**WORK TO COMPLETE:** For the data below, restate word for word only the lines from the line containing "- intros r0" through the line containing "pose proof (allocs_createRoom", both ends included.

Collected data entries

(** X4.  [getOrCreate] registers a room once.  The room it returns is the one
    registered under the id afterwards, and a second call returns that same
    room and changes nothing.  A room that is already registered is returned
    as it is, and the state of the server is unchanged.  A room that is not is
    created with no member, an empty log and an empty stack, which are two
    new, distinct arrays; no object and no other array of the heap is touched.
    In both cases the other rooms and the connection objects are as they were.
    *)
Theorem getOrCreate_registers_once (k : string) (w : world) :
  let r := (getOrCreate k w).1 in
  let w1 := (getOrCreate k w).2 in
  rooms w1 !! k = Some r ∧
  getOrCreate k w1 = (r, w1) ∧
  socks w1 = socks w ∧
  (∀ k', k' ≠ k → rooms w1 !! k' = rooms w !! k') ∧
  (∀ r0, rooms w !! k = Some r0 → r = r0 ∧ w1 = w) ∧
  (rooms w !! k = None →
     room_id r = k ∧ clients r = [] ∧
     log_of r (heap w1) = [] ∧ stack_of r (heap w1) = [] ∧
     opLog r ≠ undoneStack r ∧
     (opLog r ∉ dom (arrs (heap w))) ∧ (undoneStack r ∉ dom (arrs (heap w))) ∧
     allocs (heap w) (heap w1)).
Proof.
  intros r w1.
  assert (rooms w1 !! k = Some r) as Hreg.
  { subst r w1. unfold getOrCreate. destruct (rooms w !! k) as [r0|] eqn:Hr; [done|].
    destruct (createRoom k (heap w)) as [r h]. simpl. by rewrite lookup_insert_eq. }
  split_and!; [done | | | | |].
  - unfold getOrCreate at 1. rewrite Hreg. done.
  - subst w1. unfold getOrCreate. destruct (rooms w !! k); [done|].
    by destruct (createRoom k (heap w)).
  - intros k' Hne. subst w1. unfold getOrCreate. destruct (rooms w !! k); [done|].
    destruct (createRoom k (heap w)). simpl. by rewrite lookup_insert_ne.
  - intros r0 Hr0. subst r w1. unfold getOrCreate. by rewrite Hr0.
  - intros Hnone. subst r w1. unfold getOrCreate. rewrite Hnone.
    pose proof (createRoom_ok k (heap w)) as [Hl Hs Hd _ _].
    pose proof (createRoom_empty k (heap w)) as [Hlog Hstk].
    pose proof (allocs_createRoom k (heap w)) as Hal.
    pose proof (createRoom_fresh k (heap w)) as (Hid & Hcl & Hf1 & Hf2).
    destruct (createRoom k (heap w)) as [r h]. simpl in *.
    split_and!; done.
Qed.

(** X5.  A new connection.  In a well-formed state, when a connection object
    that the server has not seen yet is accepted into room [k], the room is
    created if it is not there, the connection becomes its last member, and
    the log of the room is not touched.  Every member whose connection is
    open, the newcomer included, is sent the new user list by [join]; the
    newcomer, when its connection is open, is then sent the user list a second
    time and the text of the log of the room (an empty array for a new room),
    and nothing when its connection is not open.  No other room and no object
    of the heap changes, and nothing is sent outside the room. *)
Theorem on_connection_syncs_the_newcomer (client : ws) (state : nat)
    (uid k uname ucolor : string) (w : world) :
  world_ok w → socks w !! client = None →
  let w' := on_connection client state uid k uname ucolor w in
  let log := match rooms w !! k with
             | Some r => log_text r (heap w)
             | None => JArr []
             end in
  ∃ r' s',
    rooms w' !! k = Some r' ∧
    clients r' = members k w ++ [client] ∧
    log_text r' (heap w') = log ∧
    socks w' !! client = Some s' ∧
    userId s' = uid ∧
    username s' = JStr (if String.eqb uname EmptyString then "Anon" else uname) ∧
    color s' = JStr (if String.eqb ucolor EmptyString then "#000000" else ucolor) ∧
    readyState s' = state ∧
    let users := envelope "user-list" (Some (userList (socks w') r')) in
    sent s' = (if decide (state = OPEN)
               then [users; users; envelope "state" (Some log)] else []) ∧
    (∀ c sc, c ∈ members k w → socks w !! c = Some sc → readyState sc = OPEN →
       socks w' !! c = Some (push_sent users sc)) ∧
    (∀ c sc, socks w !! c = Some sc → c ∉ members k w ∨ readyState sc ≠ OPEN →
       socks w' !! c = Some sc) ∧
    (∀ k', k' ≠ k → rooms w' !! k' = rooms w !! k') ∧
    objs (heap w') = objs (heap w).
Proof.
  intros Hok Hfresh w' log.
  pose proof (getOrCreate_room k w Hok)
    as (Hreg & Hss & Hother & Hcl & Hlog & Hobjs & Hrok).
  simpl in Hreg, Hss, Hother, Hcl, Hlog, Hobjs, Hrok. fold log in Hlog.
  assert (client ∉ members k w) as Hnotin.
  { unfold members. destruct (rooms w !! k) as [r0|] eqn:Hr0; [|apply not_elem_of_nil].
    intros Hin. destruct (wok_live _ Hok k r0 client Hr0 Hin) as [s Hs]. congruence. }
  assert (NoDup (members k w)) as Hnd.
  { unfold members. destruct (rooms w !! k) as [r0|] eqn:Hr0; [|constructor].
    by apply (wok_members _ Hok k). }
  subst w'. unfold on_connection.
  destruct (getOrCreate k w) as [r w1].
  simpl in Hreg, Hss, Hother, Hcl, Hlog, Hobjs, Hrok.
  set (s0 := Socket uid _ _ state []).
  set (r1 := Room (room_id r) (members k w ++ [client]) (opLog r) (undoneStack r)).
  set (ss0 := <[client:=s0]> (socks w1)).
  set (txt := obj [("type", Some (JStr "user-list"));
                   ("payload", Some (userList ss0 r1))]).
  set (ss1 := foldl (deliver None txt) ss0 (clients r1)).
  assert (join client r ss0 = (r1, ss1)) as Hjoin.
  { unfold join. rewrite Hcl, decide_False by done. reflexivity. }
  rewrite Hjoin.
  assert (NoDup (clients r1)) as Hnd1.
  { simpl. apply NoDup_app. split_and!; [done | | apply NoDup_singleton].
    intros c Hc ->%list_elem_of_singleton. done. }
  assert (log_text r1 (heap w1) = log) as Hlog1 by done.
  assert (∀ ss, socks_grow ss0 ss →
            envelope "user-list" (Some (userList ss r1)) = txt) as Htxt.
  { intros ss Hg. unfold envelope. by rewrite (userList_grow ss0 ss r1 Hg). }
  assert (socks_grow ss0 ss1) as Hg1 by apply foldl_deliver_grow.
  assert (∀ c sc, c ∈ members k w → socks w !! c = Some sc → readyState sc = OPEN →
            ss1 !! c = Some (push_sent txt sc)) as Hopen.
  { intros c sc Hc Hsc Hop. apply foldl_deliver_open; try done.
    - simpl. apply elem_of_app. by left.
    - subst ss0. rewrite lookup_insert_ne, Hss; [done|]. intros <-. congruence. }
  assert (∀ c sc, socks w !! c = Some sc → c ∉ members k w ∨ readyState sc ≠ OPEN →
            ss1 !! c = Some sc) as Hskip.
  { intros c sc Hsc Hwhy. assert (c ≠ client) as Hne by (intros ->; congruence).
    apply foldl_deliver_skip.
    - subst ss0. by rewrite lookup_insert_ne, Hss.
    - destruct Hwhy as [Hc | Hst]; [left | by right; right].
      simpl. intros [?|?%list_elem_of_singleton]%elem_of_app; done. }
  assert (ss1 !! client = Some (if decide (state = OPEN) then push_sent txt s0 else s0))
    as Hclient.
  { case_decide.
    - apply foldl_deliver_open; try done.
      + simpl. apply elem_of_app. right. by apply list_elem_of_singleton.
      + subst ss0. by rewrite lookup_insert_eq.
    - apply foldl_deliver_skip; [subst ss0; by rewrite lookup_insert_eq|].
      right; right. done. }
  case_decide as Hstate.
  - destruct (getState r1 (heap w1)) as [snap h1] eqn:Hg.
    assert (stringify_array h1 (arr h1 snap) = log) as Hsnap.
    { pose proof (getState_text r1 (heap w1)) as Ht. rewrite Hg in Ht. simpl in Ht.
      by rewrite Ht. }
    assert (objs h1 = objs (heap w1)) as Ho1.
    { unfold getState, alloc_arr in Hg. by injection Hg as _ <-. }
    assert (log_text r1 h1 = log) as Hlog2.
    { pose proof (allocs_alloc_arr (arr (heap w1) (opLog r1)) (heap w1)) as (_ & _ & Ha).
      unfold getState in Hg. rewrite Hg in Ha. simpl in Ha.
      unfold log_text, log_of. rewrite Ha by (by destruct Hrok).
      rewrite <- Hlog1. unfold log_text, log_of. by apply stringify_array_objs. }
    rewrite Hsnap. rewrite (Htxt ss1 Hg1). simpl.
    assert (socks_grow ss0 (send client (envelope "state" (Some log))
                              (send client txt ss1))) as Hg2.
    { eapply socks_grow_trans; [exact Hg1|].
      eapply socks_grow_trans; apply send_grow. }
    eexists r1, _. split_and!.
    + by rewrite lookup_insert_eq.
    + done.
    + done.
    + unfold send. rewrite lookup_alter_eq, lookup_alter_eq, Hclient. reflexivity.
    + done.
    + done.
    + done.
    + done.
    + simpl. by rewrite Htxt.
    + intros c sc Hc Hsc Hop. assert (c ≠ client) as Hne by (intros ->; congruence).
      unfold send. rewrite !lookup_alter_ne by done.
      rewrite Htxt by done. by apply Hopen.
    + intros c sc Hsc Hwhy. assert (c ≠ client) as Hne by (intros ->; congruence).
      unfold send. rewrite !lookup_alter_ne by done. by apply Hskip.
    + intros k' Hne. rewrite lookup_insert_ne by done. by apply Hother.
    + by rewrite Ho1.
  - simpl. eexists r1, _. split_and!.
    + by rewrite lookup_insert_eq.
    + done.
    + done.
    + exact Hclient.
    + done.
    + done.
    + done.
    + done.
    + done.
    + intros c sc Hc Hsc Hop. rewrite (Htxt ss1 Hg1). by apply Hopen.
    + done.
    + intros k' Hne. rewrite lookup_insert_ne by done. by apply Hother.
    + done.
Qed.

**EXERCISE ANSWER:**
  - intros r0 Hr0. subst r w1. unfold getOrCreate. by rewrite Hr0.
  - intros Hnone. subst r w1. unfold getOrCreate. rewrite Hnone.
    pose proof (createRoom_ok k (heap w)) as [Hl Hs Hd _ _].
    pose proof (createRoom_empty k (heap w)) as [Hlog Hstk].
    pose proof (allocs_createRoom k (heap w)) as Hal.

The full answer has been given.